Aug, 23, 2025 Hi-network.com

Luxembourg introduced draft Law 8592 outlining registration, due diligence, and reporting duties for crypto-asset service providers. Mandatory reporting starts on 1 January 2026, covering crypto-assets, life insurance income, cross-border rulings, and expanded automatic tax data exchange.

The law applies to a broad range of crypto-asset activities, including portfolio management, custody, and exchange platforms. It also covers crypto-to-fund or crypto-to-crypto transactions and client order execution.

Luxembourg's definition of crypto-assets aligns with EU MiCAR rules but includes all assets used for payment or investment purposes. Tax authorities will share reported data with the user's country of residence by 30 September of the following year, starting with 2026.

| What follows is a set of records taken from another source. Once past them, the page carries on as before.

(** The byte offset of a pixel of the screen. *)
Lemma pixel_offset i x y : pitch i = 4 * width i → 0 ≤ x < width i → 0 ≤ y < height i →
  0 ≤ y * pitch i + x * 4 ∧ y * pitch i + x * 4 + 4 ≤ height i * pitch i.
Proof. intros -> Hx Hy. nia. Qed.

(** The buffer after the copy and the clearing of a scroll by [m] words of [q]. *)
Definition scrolled (l : list Z) (m q v : Z) : list Z :=
  splice (splice l 0 (slice l (4 * m) (4 * (q - m)))) (4 * (q - m)) (rep32 (Z.to_nat m) v).

Lemma scrolled_word l m q v k : 0 ≤ m ≤ q → 4 * q ≤ zlen l → 0 ≤ k < q →
  slice (scrolled l m q v) (4 * k) 4 = if k <? q - m then slice l (4 * (m + k)) 4 else le_bytes 4 v.
Proof.
  intros Hm Hl Hk. unfold scrolled. set (d := slice l (4 * m) (4 * (q - m))).
  assert (zlen d = 4 * (q - m)) as Hd by (apply zlen_slice; lia).
  assert (zlen (splice l 0 d) = zlen l) as Hz by (apply zlen_splice; lia).
  pose proof (zlen_rep32 (Z.to_nat m) v) as Hr. destruct (k <? q - m) eqn:E; zbool.
  - rewrite slice_splice_ne by lia.
    change (4 * k) with (0 + 4 * k). rewrite slice_splice_within by lia. unfold d. rewrite slice_slice by lia. f_equal. lia.
  - replace (4 * k) with (4 * (q - m) + 4 * (k - (q - m))) by lia.
    rewrite slice_splice_within by lia. apply slice_rep32. lia.
Qed.

Lemma zlen_scrolled l m q v : 0 ≤ m ≤ q → 4 * q ≤ zlen l → zlen (scrolled l m q v) = zlen l.
Proof.
  intros Hm Hl. unfold scrolled. set (d := slice l (4 * m) (4 * (q - m))).
  assert (zlen d = 4 * (q - m)) as Hd by (apply zlen_slice; lia).
  rewrite zlen_splice; [apply zlen_splice; lia|lia|]. rewrite zlen_rep32, zlen_splice; lia.
Qed.

Lemma scrolled_u8 l m q v : Forall is_u8 l → Forall is_u8 (scrolled l m q v).
Proof.
  intros Hl. unfold scrolled. apply Forall_splice; [apply Forall_splice; [done|by apply Forall_take, Forall_drop]|].
  unfold rep32. apply Forall_concat, Forall_replicate, le_bytes_u8.
Qed.

Lemma drop_splice {A} (l : list A) off d n : 0 ≤ off → off + zlen d ≤ n → off ≤ zlen l →
  drop (Z.to_nat n) (splice l off d) = drop (Z.to_nat n) l.
Proof.
  intros Ho Hn Hl. unfold splice, zlen in *. rewrite drop_app_ge by (rewrite length_take; lia).
  rewrite drop_app_ge by (rewrite length_take; lia). rewrite drop_drop. f_equal. rewrite length_take. lia.
Qed.

Lemma drop_scrolled l m q v : 0 ≤ m ≤ q → 4 * q ≤ zlen l →
  drop (Z.to_nat (4 * q)) (scrolled l m q v) = drop (Z.to_nat (4 * q)) l.
Proof.
  intros Hm Hl. unfold scrolled. set (d := slice l (4 * m) (4 * (q - m))).
  assert (zlen d = 4 * (q - m)) as Hd by (apply zlen_slice; lia).
  rewrite drop_splice; [apply drop_splice; lia|lia|rewrite zlen_rep32; lia|rewrite zlen_splice; lia].
Qed.

(** The whole operation on the buffer. *)
Lemma vesa_scroll_run s rows bg :
  screen_ok s → 0 ≤ rows ≤ height (vesa_display_info s) →
  let i := vesa_display_info s in
  vesa_scroll rows bg s = Ok (tt, s <| framebuffer :=
    scrolled (framebuffer s) (width i * rows) (width i * height i) (color_dat i bg) |>).
Proof.
  intros Hs Hr i. destruct (sc_size s Hs) as [Esz Epx]. destruct Hs as [_ Hp Hw Hh Hfb _ Hb Hl]. fold i in Esz, Epx, Hp, Hw, Hh, Hfb, Hr.
  unfold vesa_scroll. mrun (vesa_acquire_ok s Hl). mstep. set (s1 := s <| vesa_lock := _ |>).
  change (vesa_display_info s1) with i. rewrite Esz, Epx. cbv zeta.
  rewrite (u64_small (pitch i * rows)) by (unfold is_u64; nia).
  replace (pitch i * rows / 4) with (width i * rows) by (rewrite Hp; apply Z.div_unique_exact; lia).
  rewrite (u64_small (width i * height i - width i * rows)), (u64_small (height i * pitch i - pitch i * rows)) by (unfold is_u64; nia).
  rewrite (bind_ok _ _ _ _ _ (copy_fb (Z.to_nat (width i * height i - width i * rows)) s1 (pitch i * rows) 0 Hb ltac:(nia) ltac:(cbn; nia))).
  cbv beta. set (s2 := s1 <| framebuffer := _ |>).
  assert (zlen (framebuffer s2) = zlen (framebuffer s)) as Hz2.
  { unfold s2. change (framebuffer (s1 <| framebuffer := ?A |>)) with A. change (framebuffer s1) with (framebuffer s).
    apply zlen_splice; [lia|]. rewrite zlen_slice; nia. }
  rewrite (bind_ok _ _ _ _ _ (fill_fb (Z.to_nat (width i * rows)) s2 (height i * pitch i - pitch i * rows) (color_dat i bg) ltac:(nia) ltac:(nia))).
  cbv beta. erewrite vesa_release_ok; [|exact Hl|reflexivity]. do 2 f_equal. unfold s2.
  change (framebuffer (s1 <| framebuffer := ?A |>)) with A. change (framebuffer s1) with (framebuffer s).
  unfold s1. rewrite Hp, Z2Nat.id by nia.
  replace (height i * (4 * width i) - 4 * width i * rows) with (4 * (width i * height i - width i * rows)) by lia.
  replace (4 * width i * rows) with (4 * (width i * rows)) by lia. unfold scrolled. by destruct s.
Qed.

(** C34: On a display whose lines are not padded (a pitch of four bytes for each pixel of the width, [sc_packed]),
    scrolling by [rows] lines moves the picture up: every pixel of the
    drawing buffer is afterwards the one [rows] lines below it, although source and
    destination overlap, and the lines that become free at the bottom have the
    background colour.  Nothing outside the picture is written, the display
    itself does not change, and the lock is free again. *)
Theorem vesa_scroll_correct s rows bg :
  screen_ok s → 0 ≤ rows ≤ height (vesa_display_info s) → is_u8 (c_r bg) → is_u8 (c_g bg) → is_u8 (c_b bg) →
  ∃ s', vesa_scroll rows bg s = Ok (tt, s') ∧ screen_ok s' ∧ vesa_display_info s' = vesa_display_info s ∧
    (∀ x y, 0 ≤ x < width (vesa_display_info s) → 0 ≤ y < height (vesa_display_info s) →
       pixel s' x y = if y <? height (vesa_display_info s) - rows then pixel s x (y + rows)
                      else color_dat (vesa_display_info s) bg) ∧
    drop (Z.to_nat (framebuffer_size (vesa_display_info s))) (framebuffer s') =
      drop (Z.to_nat (framebuffer_size (vesa_display_info s))) (framebuffer s) ∧
    actual_framebuffer s' = actual_framebuffer s ∧ vk s' = vk s.
Proof.
  intros Hs Hr Hcr Hcg Hcb. eexists. split; [by apply vesa_scroll_run|]. set (i := vesa_display_info s) in *.
  set (l' := scrolled _ _ _ _). set (s' := s <| framebuffer := l' |>). pose proof (sc_size s Hs) as [Esz _].
  pose proof Hs as [Hi Hp Hw Hh Hfb Hact Hb Hl]. fold i in Esz, Hi, Hp, Hw, Hh, Hfb, Hact.
  assert (zlen l' = zlen (framebuffer s)) as Hz by (apply zlen_scrolled; nia). split_and!; try done.
  - split; try done. 1: change (height i * pitch i ≤ zlen l'); lia. by apply scrolled_u8.
  - intros x y Hx Hy. unfold pixel_of, fld. change (framebuffer s') with l'. change (vesa_display_info s') with i. fold i.
    rewrite Hp. replace (y * (4 * width i) + x * 4) with (4 * (y * width i + x)) by lia.
    unfold l'. rewrite scrolled_word by nia.
    destruct (y <? height i - rows) eqn:E; zbool.
    + rewrite (proj2 (Z.ltb_lt _ _)) by nia. do 2 f_equal. lia.
    + rewrite (proj2 (Z.ltb_ge _ _)) by nia. apply le_word_bytes. change (Z.of_nat 4) with 4.
      apply color_range; try done; by rewrite Hi.
  - rewrite Esz, Hp. replace (height i * (4 * width i)) with (4 * (width i * height i)) by lia. apply drop_scrolled; nia.
Qed.

(** ** Characters *)

(** Writing one pixel changes that pixel only. *)
Lemma pixel_put i l x y v x' y' :
  pitch i = 4 * width i → height i * pitch i ≤ zlen l → 0 ≤ v < 256 ^ 4 →
  0 ≤ x < width i → 0 ≤ y < height i → 0 ≤ x' < width i → 0 ≤ y' < height i →
  pixel_of i (splice l (y * pitch i + x * 4) (le_bytes 4 v)) x' y' =
    if (x' =? x) && (y' =? y) then v else pixel_of i l x' y'.
Proof.
  intros Hp Hl Hv Hx Hy Hx' Hy'. pose proof (pixel_offset i x y Hp Hx Hy). pose proof (pixel_offset i x' y' Hp Hx' Hy').
  unfold pixel_of. destruct ((x' =? x) && (y' =? y)) eqn:E.
  - zbool. subst. unfold fld.
    pose proof (slice_splice_eq l (y * pitch i + x * 4) (le_bytes 4 v)) as E. rewrite zlen_word in E. rewrite E by lia.
    by apply le_word_bytes.
  - unfold fld. f_equal. apply slice_splice_ne; rewrite ?zlen_word; try lia. rewrite Hp in *.
    destruct (Z.lt_trichotomy y' y) as [Hlt|[-> |Hgt]]; [left; nia| |right; nia].
    rewrite Z.eqb_refl, andb_true_r in E. zbool. lia.
Qed.

(** The colour of the pixel of a glyph. *)
Definition glyph_color (i : vesa_info_t) (g : list Z) (fg bg : color_t) (ix iy : Z) : Z :=
  if Z.testbit (default 0 (idx g iy)) ix then color_dat i fg else color_dat i bg.

(** [s'] shows the pixels of the glyph that [done] names, and else what [s] shows. *)
Record drawing (s s' : vesa_st) (g : list Z) (fg bg : color_t) (x y : Z) (drawn : Z → Z → bool) : Prop := {
  dr_len : zlen (framebuffer s') = zlen (framebuffer s);
  dr_bytes : Forall is_u8 (framebuffer s');
  dr_rest : s' = s <| framebuffer := framebuffer s' |>;
  dr_pixels : ∀ x' y', 0 ≤ x' < width (vesa_display_info s) → 0 ≤ y' < height (vesa_display_info s) →
    pixel s' x' y' = if drawn (x' - x) (y' - y) then glyph_color (vesa_display_info s) g fg bg (x' - x) (y' - y)
                     else pixel s x' y'
}.

Section font.
Context (font : list (list Z)) (c : Z) (g : list Z) (fg bg : color_t) (x y : Z) (s : vesa_st).
Let i := vesa_display_info s.
Hypothesis glyph : idx font (u8 c) = Some g.
Hypothesis rows : zlen g = 8.
Hypothesis info : i = init_info (width i) (height i) (pitch i).
Hypothesis packed : pitch i = 4 * width i.
Hypothesis widths : 0 < width i < 65536.
Hypothesis heights : 0 < height i < 65536.
Hypothesis room : height i * pitch i ≤ zlen (framebuffer s).
Hypothesis cell_x : 0 ≤ x ∧ x + 8 ≤ width i.
Hypothesis cell_y : 0 ≤ y ∧ y + 8 ≤ height i.
Hypothesis fg_ok : is_u8 (c_r fg) ∧ is_u8 (c_g fg) ∧ is_u8 (c_b fg).
Hypothesis bg_ok : is_u8 (c_r bg) ∧ is_u8 (c_g bg) ∧ is_u8 (c_b bg).

Definition in_row (iy k : Z) (dx dy : Z) : bool :=
  ((0 <=? dx) && (dx <? 8) && (0 <=? dy) && (dy <? iy)) || ((dy =? iy) && (0 <=? dx) && (dx <? k)).

Lemma glyph_color_range ix iy : 0 ≤ glyph_color i g fg bg ix iy < 256 ^ 4.
Proof.
  unfold glyph_color. destruct (Z.testbit _ _); destruct fg_ok as (? & ? & ?), bg_ok as (? & ? & ?);
    apply color_range; try done; by rewrite info.
Qed.

Lemma render_bit_run t iy ix : vesa_display_info t = i → 0 ≤ iy < 8 → 0 ≤ ix < 8 →
  height i * pitch i ≤ zlen (framebuffer t) →
  render_bit font c x y fg bg iy ix t =
    Ok (tt, t <| framebuffer := splice (framebuffer t) ((y + iy) * pitch i + (x + ix) * 4)
                                  (le_bytes 4 (glyph_color i g fg bg ix iy)) |>).
Proof.
  intros Hi Hy Hx Hl. unfold render_bit. mstep. rewrite Hi.
  pose proof (pixel_offset i (x + ix) (y + iy) packed ltac:(lia) ltac:(lia)) as Hoff.
  destruct (lookup_lt_is_Some_2 g (Z.to_nat iy)) as [row Hrow]; [unfold zlen in rows; lia|].
  assert (idx g iy = Some row) as Hr by (unfold idx; by rewrite (proj2 (Z.leb_le _ _)) by lia).
  erewrite bind_ok; [|unfold font_row; rewrite glyph; cbn [of_opt]; mstep; rewrite Hr; reflexivity]. cbv beta zeta.
  rewrite (u64_small (iy + y)), (u64_small (ix + x)), (u64_small ((iy + y) * _)), (u64_small ((ix + x) * 4)) by (unfold is_u64; nia).
  replace (u64 ((iy + y) * pitch i + (ix + x) * 4)) with ((y + iy) * pitch i + (x + ix) * 4)
    by (rewrite u64_small by (unfold is_u64; nia); lia).
  unfold glyph_color. rewrite Hr. change (default 0 (Some row)) with row.
  assert ((Z.land (Z.shiftr row ix) 1 =? 0) = negb (Z.testbit row ix)) as ->.
  { change 1 with (Z.ones 1). rewrite Z.land_ones, Z.pow_1_r by lia.
    replace (Z.testbit row ix) with (Z.testbit (Z.shiftr row ix) 0) by (rewrite Z.shiftr_spec by lia; f_equal; lia).
    rewrite Z.bit0_odd, Zmod_odd. by destruct (Z.odd _). }
  rewrite negb_involutive. by destruct (Z.testbit row ix); apply fb_st_ok; lia.
Qed.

CASPs must register with Luxembourg tax authorities by 30 June each year for reporting the previous year's data. MiCAR-authorised operators are exempt from active registration. Penalties range from E5,000 for missed registrations to E250,000 for failing due diligence or reporting obligations.

The law also requires CASPs to verify user information through reasonable due-diligence procedures.

Law 8592 further updates rules on cross-border arrangements, online platform reporting, the Common Reporting Standard, and country-by-country reporting. DAC6 amendments now follow EU Court rulings, keeping lawyers' client notifications while removing wider intermediary duties.